El hombre llama por señas. Ninguna de las dos se mueve. Laura se da cuenta demasiado tarde de que es al Puente a lo que le está haciendo señas. El Puente se dirige al hombre de cristal, tirando de Laura tras de sí con el alambre. Laura gime del dolor, pero no puede desconectarlo.

—¡Déjala en paz! —grita Rachel, luego razona, descarta la posibilidad del diálogo y dispara. El hombre aparta casi todo el espectro del ataque hacia un lado; el resto pasa a través de él, sin interactuar en absoluto. Laura, ahora remolcada por completo, apunta sus motores principales al rostro del hombre, con suficiente empuje como para alcanzar la velocidad de escape, y nada sucede. Ninguno de los dos siquiera se mueve.

El hombre de cristal sigue sonriendo mientras tira del Puente y entrega suficiente energía a través del cable para vaporizar a Laura a nivel celular.

Una eternidad demasiado tarde, Rachel Ferno se da cuenta de lo que está pasando. Se escabulle del combate en una ruta caótica en zigzag, ya casi totalmente oculta. El hombre no se molesta en perseguirla. Usando el Puente, produce una pieza de equipo médico del tamaño de una cabeza que parece un nido de agujas de acupuntura y de brillantes trampas para osos abiertas. Luego teletransporta a Rachel directamente al interior de la máquina, cabeza por delante. Da un único espasmo y luego queda flácida, todos sus campos colapsan, y todos sus sentidos se apagan con excepción de su oído.

Rachel intenta autodestruirse. Emite un conjuro sin palabras que debería transformar su cerebro, tornándolo ilegible.
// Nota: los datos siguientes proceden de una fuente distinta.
Definition get {D} (request : Request.t D) (db : DB)
  : outcome User.row * DB :=
  match Request.user request with
  | Request.AnonymousUser =>
      (Response status.HTTP_401_UNAUTHORIZED (Detail "Please Sign-up"), db)
  | Request.Authenticated pk user =>
      let queryset := ORM.all (users db) in
      let queryset := filter (λ kr, kr.1 = pk) queryset in
      (paginate page_size (Request.GET request !! "page") queryset, db)
  end.

(** Sign-up.  The serializer saves the row with the submitted password;
    [set_password] then replaces it by its hash and the row is saved a
    second time. *)
Definition post (request : Request.t UserSerializer.data) (db : DB)
  : outcome User.row * DB :=
  match Request.user request with
  | Request.Authenticated _ _ =>
      (Response status.HTTP_403_FORBIDDEN
         (Detail "You cannot sign up because you already have an account."), db)
  | Request.AnonymousUser =>
      match user_is_valid db (Request.data request) with
      | None =>
          (Response status.HTTP_400_BAD_REQUEST (Detail "Invalid data"), db)
      | Some v =>
          let '(pk, saved) := ORM.create v (users db) in
          let user :=
            UserSerializer.set_password
              (make_password (UserSerializer.password (Request.data request))) v in
          (Response status.HTTP_201_CREATED
             (Detail "User created successfully! Now you have an account."),
           set_users (<[pk := user]> saved) db)
      end
  end.

Definition put (request : Request.t UserSerializer.data) (db : DB)
  : outcome User.row * DB :=
  match Request.user request with
  | Request.AnonymousUser =>
      (Response status.HTTP_401_UNAUTHORIZED (Detail "Authentication required"), db)
  | Request.Authenticated pk user =>
      let user_id := Request.GET request !! "user_id" in
      if negb (Py.truthy user_id) then
        (Response status.HTTP_400_BAD_REQUEST (Detail "User ID is required"), db)
      else
        match ORM.get (users db) user_id (λ _, true) with
        | ORM.Found k _ =>
            (* [int(user_id)] is the key [k] that the lookup converted *)
            if negb (bool_decide (k = pk)) then
              (Response status.HTTP_403_FORBIDDEN
                 (Detail "You are not authorized to update this user."), db)
            else
              match user_is_valid_partial db pk user (Request.data request) with
              | Some v =>
                  (Response status.HTTP_200_OK (Detail "User updated successfully!"),
                   set_users (<[pk := UserSerializer.update v user]> (users db)) db)
              | None =>
                  (Response status.HTTP_400_BAD_REQUEST (Detail "Invalid data"), db)
              end
        | ORM.DoesNotExist =>
            (Response status.HTTP_404_NOT_FOUND (Detail "User not found"), db)
        | ORM.Raises e => (Raise e, db)
        end
  end.
(** A widget right after its constructor: no webview yet. *)
Definition new_widget : Webview.State :=
  Webview.constructed "tasks" "div" sql_server "dark".

(** Services whose confirmation dialog itself fails. *)
Definition broken_dialog : Services :=
  {| svc_addAccount := fun _ => Fulfilled tt;
     svc_removeAccount := fun _ => Fulfilled true;
     svc_refreshAccount := fun _ => Fulfilled tt;
     dlg_confirm := fun _ => Rejected "dialog closed" |}.

(** A widget after its initialisation: it has a webview. *)
Definition live_widget : Webview.State :=
  Webview.run_ops [Webview.op_ngOnInit] new_widget.

End Samples.

(* ================================================================== *)
(** ** Properties of the account actions *)

Module AccountActionsFacts.
Import AccountActions.

(** *** The promise cells *)

Lemma nth_error_last_cell {A} (l : list A) (x : A) :
  nth_error (l ++ [x]) (length l) = Some x.
Proof.
  induction l as [|y l IH]; simpl; [reflexivity | exact IH].
Qed.

Lemma set_nth_last_cell {A} (l : list A) (x y : A) :
  set_nth (length l) y (l ++ [x]) = l ++ [y].
Proof.
  induction l as [|z l IH]; simpl; [reflexivity | now rewrite IH].
Qed.

Lemma nth_last_cell {A} (l : list A) (x d : A) :
  nth (length l) (l ++ [x]) d = x.
Proof.
  induction l as [|z l IH]; simpl; [reflexivity | exact IH].
Qed.

Lemma skipn_past {A} (l new : list A) :
  skipn (length l) (l ++ new) = new.
Proof.
  induction l as [|z l IH]; simpl; [reflexivity | exact IH].
Qed.

(** Settling the pending promise in the last cell fills that cell. *)
Lemma settle_last (t : list Effect) (cs : list (Settlement bool))
    (s : Settlement bool) :
  settle (length cs) s {| trace := t; cells := cs ++ [Pending] |}
  = (tt, {| trace := t; cells := cs ++ [s] |}).
Proof.
  unfold settle; simpl.
  now rewrite nth_error_last_cell, set_nth_last_cell.
Qed.

Ltac step_run :=
  repeat (rewrite ?settle_last, ?nth_last_cell, ?skipn_past,
            <- ?app_assoc; simpl).

Ltac unfold_run :=
  unfold AddAccountAction_run, RemoveAccountAction_run,
    RefreshAccountAction_run, call_addAccount, call_removeAccount,
    call_refreshAccount, call_confirm, notify, error, then1, then2,
    Promise_resolve, delivered, new_Promise, bind, emit, ret;
  simpl.

Section Runs.

Variable svc : Services.
Variable w : World.

(** *** What [AddAccountAction.run] does, by the fate of [addAccount] *)

Lemma add_run_rejected (self : AddAccountAction) (E : Err) :
  svc_addAccount svc (_providerId self) = Rejected E ->
  AddAccountAction_run svc self w
  = ({| origin := None; state := Rejected E |},
     {| trace := trace w ++
          [Fire addAccountStart None;
           Invoke (addAccount (_providerId self));
           Settles (addAccount (_providerId self));
           LogError ("Error while adding account: " ++ E)%string;
           Fire addAccountError (Some E);
           Fire addAccountComplete None];
        cells := cells w ++ [Rejected E] |}).
Proof.
  intros H. unfold_run. rewrite H. simpl. step_run. reflexivity.
Qed.

Lemma add_run_fulfilled (self : AddAccountAction) (u : unit) :
  svc_addAccount svc (_providerId self) = Fulfilled u ->
  AddAccountAction_run svc self w
  = ({| origin := None; state := Fulfilled true |},
     {| trace := trace w ++
          [Fire addAccountStart None;
           Invoke (addAccount (_providerId self));
           Settles (addAccount (_providerId self));
           Fire addAccountComplete None];
        cells := cells w ++ [Fulfilled true] |}).
Proof.
  intros H. unfold_run. rewrite H. simpl. step_run. reflexivity.
Qed.

Lemma add_run_pending (self : AddAccountAction) :
  svc_addAccount svc (_providerId self) = Pending ->
  AddAccountAction_run svc self w
  = ({| origin := None; state := Pending |},
     {| trace := trace w ++
          [Fire addAccountStart None;
           Invoke (addAccount (_providerId self))];
        cells := cells w ++ [Pending] |}).
Proof.
  intros H. unfold_run. rewrite H. simpl. step_run. reflexivity.
Qed.

(** *** What [RemoveAccountAction.run] does *)

Lemma remove_run_declined (self : RemoveAccountAction) :
  dlg_confirm svc (confirmation_of self) = Fulfilled false ->
  RemoveAccountAction_run svc self w
  = ({| origin := None; state := Fulfilled false |},
     {| trace := trace w ++
          [Invoke (confirm (confirmation_of self));
           Settles (confirm (confirmation_of self))];
        cells := cells w |}).
Proof.
  intros H. unfold_run. rewrite H. simpl. step_run. reflexivity.
Qed.

Lemma remove_run_confirmed (self : RemoveAccountAction) :
  dlg_confirm svc (confirmation_of self) = Fulfilled true ->
  RemoveAccountAction_run svc self w
  = match svc_removeAccount svc (key (_account self)) with
    | Fulfilled b =>
        ({| origin := None; state := Fulfilled b |},
         {| trace := trace w ++
              [Invoke (confirm (confirmation_of self));
               Settles (confirm (confirmation_of self));
               Invoke (removeAccount (key (_account self)));
               Settles (removeAccount (key (_account self)))];
            cells := cells w ++ [Fulfilled b] |})
    | Rejected _ =>
        ({| origin := None; state := Fulfilled false |},
         {| trace := trace w ++
              [Invoke (confirm (confirmation_of self));
               Settles (confirm (confirmation_of self));
               Invoke (removeAccount (key (_account self)));
               Settles (removeAccount (key (_account self)));
               Notify Error "Failed to remove account"];
            cells := cells w ++ [Fulfilled false] |})
    | Pending =>
        ({| origin := None; state := Pending |},
         {| trace := trace w ++
              [Invoke (confirm (confirmation_of self));
               Settles (confirm (confirmation_of self));
               Invoke (removeAccount (key (_account self)))];
            cells := cells w ++ [Pending] |})
    end.
Proof.
  intros H. unfold_run. rewrite H. simpl.
  destruct (svc_removeAccount svc (key (_account self)));
    simpl; step_run; reflexivity.
Qed.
Pero el atacante tiene todos sus pensamientos puestos a la vista, y simplemente recorta cualquier cosa que aparente resistencia.

Y en unos pocos segundos, ya tiene la clave.

—Verás —explica—, una vez que consigues acceso físico al hardware, se acabó.

Se vuelve hacia Ra, y realiza su petición.

*

Ra se da por enterado.

Aunque hay suficiente energía en la caché del núcleo de la Tierra para satisfacer las relativamente escasas necesidades globales de la mera magia, no alcanza para que Ra construya la megaestructura solicitada. Para ello será necesario desmontar el planeta por completo.

Satisfecho de que su capacidad esté probada y sea suficiente, este Ra hace una petición a su otro yo, la energía necesaria para destruir la Tierra. La petición tardará poco más de ocho minutos en llegar al nodo Sol y, suponiendo una respuesta inmediata, la energía llevará poco más de ocho minutos en completar el viaje de vuelta.

A miles de kilómetros de distancia, bajo la otra cara del mundo, la estación de escucha detona, con tanta violencia como para que cada mago del mundo lo pueda sentir.

Y el cielo entero se llena de advertencias de Dehlavi.